→ **Your task**: Please repeat the lines below, exactly and only, from the one that holds "destruct (st 7" through the one that holds "(** ** Pending the current thread *)".

BEGIN Information provided

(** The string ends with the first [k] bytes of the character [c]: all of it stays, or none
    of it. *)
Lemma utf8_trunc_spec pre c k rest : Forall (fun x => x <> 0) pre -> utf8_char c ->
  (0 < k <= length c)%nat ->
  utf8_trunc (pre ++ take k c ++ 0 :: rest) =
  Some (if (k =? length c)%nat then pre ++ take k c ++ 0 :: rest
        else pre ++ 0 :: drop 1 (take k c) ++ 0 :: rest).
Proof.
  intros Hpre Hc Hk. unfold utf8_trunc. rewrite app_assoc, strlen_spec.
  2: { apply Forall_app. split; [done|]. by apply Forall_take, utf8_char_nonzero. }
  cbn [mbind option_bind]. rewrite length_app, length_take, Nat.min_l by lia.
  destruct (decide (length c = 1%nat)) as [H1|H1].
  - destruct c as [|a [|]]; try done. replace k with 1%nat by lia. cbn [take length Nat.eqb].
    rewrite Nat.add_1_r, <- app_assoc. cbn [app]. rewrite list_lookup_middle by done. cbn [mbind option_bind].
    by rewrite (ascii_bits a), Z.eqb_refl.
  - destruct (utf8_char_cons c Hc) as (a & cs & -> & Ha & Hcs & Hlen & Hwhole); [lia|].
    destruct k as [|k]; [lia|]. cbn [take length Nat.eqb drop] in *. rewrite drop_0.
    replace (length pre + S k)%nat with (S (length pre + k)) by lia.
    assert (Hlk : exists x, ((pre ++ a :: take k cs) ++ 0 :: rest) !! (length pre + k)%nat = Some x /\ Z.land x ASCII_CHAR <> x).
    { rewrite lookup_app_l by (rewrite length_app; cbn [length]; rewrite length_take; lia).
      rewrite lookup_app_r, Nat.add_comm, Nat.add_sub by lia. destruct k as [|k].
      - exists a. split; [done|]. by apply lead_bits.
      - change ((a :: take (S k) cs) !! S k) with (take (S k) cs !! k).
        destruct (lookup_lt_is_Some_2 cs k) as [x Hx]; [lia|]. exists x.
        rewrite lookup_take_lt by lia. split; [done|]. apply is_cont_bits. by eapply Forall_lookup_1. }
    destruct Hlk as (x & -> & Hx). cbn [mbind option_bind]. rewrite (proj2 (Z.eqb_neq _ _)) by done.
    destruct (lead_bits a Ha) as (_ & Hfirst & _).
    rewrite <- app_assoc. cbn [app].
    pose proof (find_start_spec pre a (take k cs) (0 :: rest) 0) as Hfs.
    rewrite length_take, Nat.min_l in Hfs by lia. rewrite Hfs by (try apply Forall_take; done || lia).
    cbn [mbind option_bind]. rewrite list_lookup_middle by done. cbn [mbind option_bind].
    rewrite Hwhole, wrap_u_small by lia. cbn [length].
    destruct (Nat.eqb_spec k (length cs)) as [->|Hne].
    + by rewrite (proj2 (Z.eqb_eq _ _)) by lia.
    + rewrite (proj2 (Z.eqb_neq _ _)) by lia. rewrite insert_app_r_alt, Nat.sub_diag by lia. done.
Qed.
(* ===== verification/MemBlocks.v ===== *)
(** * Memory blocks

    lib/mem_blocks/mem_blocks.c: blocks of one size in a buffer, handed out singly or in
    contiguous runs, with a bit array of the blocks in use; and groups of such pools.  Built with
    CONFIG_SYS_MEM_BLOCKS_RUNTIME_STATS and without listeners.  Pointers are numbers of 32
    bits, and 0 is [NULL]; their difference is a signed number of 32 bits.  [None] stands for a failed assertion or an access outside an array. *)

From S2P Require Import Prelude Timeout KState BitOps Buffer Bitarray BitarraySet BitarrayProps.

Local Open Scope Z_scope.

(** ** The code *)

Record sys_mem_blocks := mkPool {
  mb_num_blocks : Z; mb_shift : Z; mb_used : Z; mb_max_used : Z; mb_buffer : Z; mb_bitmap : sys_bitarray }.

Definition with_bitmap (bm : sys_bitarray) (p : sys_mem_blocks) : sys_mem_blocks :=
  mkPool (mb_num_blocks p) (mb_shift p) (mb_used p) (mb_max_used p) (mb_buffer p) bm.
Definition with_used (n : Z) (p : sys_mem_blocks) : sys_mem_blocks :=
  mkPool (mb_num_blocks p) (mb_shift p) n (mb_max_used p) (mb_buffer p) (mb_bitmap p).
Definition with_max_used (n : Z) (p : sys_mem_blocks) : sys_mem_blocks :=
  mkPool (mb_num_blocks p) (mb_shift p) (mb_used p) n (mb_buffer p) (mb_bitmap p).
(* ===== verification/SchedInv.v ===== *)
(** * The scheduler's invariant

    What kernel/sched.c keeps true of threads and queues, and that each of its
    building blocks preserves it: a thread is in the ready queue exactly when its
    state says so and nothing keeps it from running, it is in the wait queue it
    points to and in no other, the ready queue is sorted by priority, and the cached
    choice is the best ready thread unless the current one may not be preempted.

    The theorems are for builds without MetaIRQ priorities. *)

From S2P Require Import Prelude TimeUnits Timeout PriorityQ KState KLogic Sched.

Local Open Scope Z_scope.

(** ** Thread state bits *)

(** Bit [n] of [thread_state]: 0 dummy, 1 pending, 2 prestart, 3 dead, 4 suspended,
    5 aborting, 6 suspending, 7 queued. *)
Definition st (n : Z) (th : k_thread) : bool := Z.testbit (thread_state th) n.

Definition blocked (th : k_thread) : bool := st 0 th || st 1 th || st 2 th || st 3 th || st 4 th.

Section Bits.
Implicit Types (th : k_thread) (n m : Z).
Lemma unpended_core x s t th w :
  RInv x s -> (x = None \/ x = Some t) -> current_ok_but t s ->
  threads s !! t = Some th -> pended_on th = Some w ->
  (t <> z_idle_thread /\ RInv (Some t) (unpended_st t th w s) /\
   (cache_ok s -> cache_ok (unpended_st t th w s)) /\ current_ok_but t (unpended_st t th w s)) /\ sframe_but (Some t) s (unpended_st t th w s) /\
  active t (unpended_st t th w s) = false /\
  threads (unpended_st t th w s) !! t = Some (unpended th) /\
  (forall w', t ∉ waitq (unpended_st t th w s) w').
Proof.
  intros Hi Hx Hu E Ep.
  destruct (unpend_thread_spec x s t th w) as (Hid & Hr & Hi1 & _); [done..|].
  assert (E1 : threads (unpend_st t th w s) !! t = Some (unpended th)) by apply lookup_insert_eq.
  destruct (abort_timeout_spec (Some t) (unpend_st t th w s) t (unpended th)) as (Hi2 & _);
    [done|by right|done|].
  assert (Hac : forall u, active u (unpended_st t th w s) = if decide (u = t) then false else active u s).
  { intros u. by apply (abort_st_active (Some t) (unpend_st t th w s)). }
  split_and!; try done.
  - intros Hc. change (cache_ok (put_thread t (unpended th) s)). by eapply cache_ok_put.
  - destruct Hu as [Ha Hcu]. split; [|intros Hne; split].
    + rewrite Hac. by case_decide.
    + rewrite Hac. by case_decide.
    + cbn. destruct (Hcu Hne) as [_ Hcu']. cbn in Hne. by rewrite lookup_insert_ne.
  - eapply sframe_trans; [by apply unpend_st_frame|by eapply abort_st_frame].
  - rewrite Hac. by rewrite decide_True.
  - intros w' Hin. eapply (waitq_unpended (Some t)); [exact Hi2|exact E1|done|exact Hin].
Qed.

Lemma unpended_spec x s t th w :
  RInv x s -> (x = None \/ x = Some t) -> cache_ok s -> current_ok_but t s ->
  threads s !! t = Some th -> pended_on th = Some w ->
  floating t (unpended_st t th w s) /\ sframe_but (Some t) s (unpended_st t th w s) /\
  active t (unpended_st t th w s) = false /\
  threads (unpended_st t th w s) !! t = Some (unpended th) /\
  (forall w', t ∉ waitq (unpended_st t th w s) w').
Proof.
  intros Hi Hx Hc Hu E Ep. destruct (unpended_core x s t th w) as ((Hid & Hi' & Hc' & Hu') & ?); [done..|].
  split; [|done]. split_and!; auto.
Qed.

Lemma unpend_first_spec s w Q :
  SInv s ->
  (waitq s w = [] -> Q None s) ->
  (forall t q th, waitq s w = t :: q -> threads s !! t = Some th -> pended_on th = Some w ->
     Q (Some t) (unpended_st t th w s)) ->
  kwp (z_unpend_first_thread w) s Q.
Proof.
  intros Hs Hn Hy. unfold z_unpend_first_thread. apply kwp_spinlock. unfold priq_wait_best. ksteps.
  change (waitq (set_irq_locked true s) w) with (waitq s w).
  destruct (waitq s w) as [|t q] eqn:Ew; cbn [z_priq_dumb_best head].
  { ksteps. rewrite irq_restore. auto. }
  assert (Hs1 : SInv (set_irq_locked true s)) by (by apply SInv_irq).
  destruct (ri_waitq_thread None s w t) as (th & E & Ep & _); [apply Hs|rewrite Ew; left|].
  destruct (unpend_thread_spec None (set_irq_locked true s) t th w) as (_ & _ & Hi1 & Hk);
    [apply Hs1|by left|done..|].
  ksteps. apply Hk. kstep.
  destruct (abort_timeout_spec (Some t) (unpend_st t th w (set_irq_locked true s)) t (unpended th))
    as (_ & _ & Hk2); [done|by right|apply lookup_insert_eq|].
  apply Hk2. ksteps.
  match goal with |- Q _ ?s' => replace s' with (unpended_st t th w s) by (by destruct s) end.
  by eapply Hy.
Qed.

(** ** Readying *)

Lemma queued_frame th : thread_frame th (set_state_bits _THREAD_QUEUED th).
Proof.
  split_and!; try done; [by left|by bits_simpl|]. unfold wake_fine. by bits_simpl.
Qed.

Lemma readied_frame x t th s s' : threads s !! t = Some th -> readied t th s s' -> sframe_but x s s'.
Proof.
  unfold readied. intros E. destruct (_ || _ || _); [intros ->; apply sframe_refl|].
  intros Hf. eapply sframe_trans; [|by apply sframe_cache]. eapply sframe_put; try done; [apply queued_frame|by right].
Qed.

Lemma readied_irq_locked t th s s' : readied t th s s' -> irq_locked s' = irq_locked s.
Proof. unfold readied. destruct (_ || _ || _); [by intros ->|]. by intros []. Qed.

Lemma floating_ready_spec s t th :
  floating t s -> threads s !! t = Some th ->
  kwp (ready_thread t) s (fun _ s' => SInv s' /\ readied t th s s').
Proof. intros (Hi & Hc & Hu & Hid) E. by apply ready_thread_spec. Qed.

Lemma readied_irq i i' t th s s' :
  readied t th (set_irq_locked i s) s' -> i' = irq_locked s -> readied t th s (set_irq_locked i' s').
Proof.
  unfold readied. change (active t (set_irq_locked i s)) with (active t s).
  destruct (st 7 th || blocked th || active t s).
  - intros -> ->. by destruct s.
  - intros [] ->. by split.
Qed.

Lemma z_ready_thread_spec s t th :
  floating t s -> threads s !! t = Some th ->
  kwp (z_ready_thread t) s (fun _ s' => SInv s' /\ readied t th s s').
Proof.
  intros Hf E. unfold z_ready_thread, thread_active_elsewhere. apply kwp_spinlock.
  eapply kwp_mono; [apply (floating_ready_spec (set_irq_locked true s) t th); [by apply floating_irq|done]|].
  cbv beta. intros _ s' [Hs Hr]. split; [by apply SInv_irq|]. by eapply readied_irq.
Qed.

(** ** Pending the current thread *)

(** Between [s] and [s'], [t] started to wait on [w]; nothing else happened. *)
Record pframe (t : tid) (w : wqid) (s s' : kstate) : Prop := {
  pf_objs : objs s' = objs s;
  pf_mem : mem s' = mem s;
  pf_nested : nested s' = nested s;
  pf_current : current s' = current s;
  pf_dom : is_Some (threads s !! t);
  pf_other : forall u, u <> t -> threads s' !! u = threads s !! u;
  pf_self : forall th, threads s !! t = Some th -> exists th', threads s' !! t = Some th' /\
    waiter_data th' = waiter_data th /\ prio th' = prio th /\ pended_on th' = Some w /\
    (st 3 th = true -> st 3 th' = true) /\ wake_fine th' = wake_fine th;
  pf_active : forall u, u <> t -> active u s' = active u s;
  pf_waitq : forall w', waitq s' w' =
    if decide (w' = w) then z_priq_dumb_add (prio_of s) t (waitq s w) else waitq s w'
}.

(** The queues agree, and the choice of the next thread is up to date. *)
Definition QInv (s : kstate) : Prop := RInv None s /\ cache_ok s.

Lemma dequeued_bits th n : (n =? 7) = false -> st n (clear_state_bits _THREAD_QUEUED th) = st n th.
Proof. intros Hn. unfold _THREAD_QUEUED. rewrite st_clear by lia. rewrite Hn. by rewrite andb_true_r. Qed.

END Information provided

→ **Response below**:
  destruct (st 7 th || blocked th || active t s).
  - intros -> ->. by destruct s.
  - intros [] ->. by split.
Qed.

Lemma z_ready_thread_spec s t th :
  floating t s -> threads s !! t = Some th ->
  kwp (z_ready_thread t) s (fun _ s' => SInv s' /\ readied t th s s').
Proof.
  intros Hf E. unfold z_ready_thread, thread_active_elsewhere. apply kwp_spinlock.
  eapply kwp_mono; [apply (floating_ready_spec (set_irq_locked true s) t th); [by apply floating_irq|done]|].
  cbv beta. intros _ s' [Hs Hr]. split; [by apply SInv_irq|]. by eapply readied_irq.
Qed.

(** ** Pending the current thread *)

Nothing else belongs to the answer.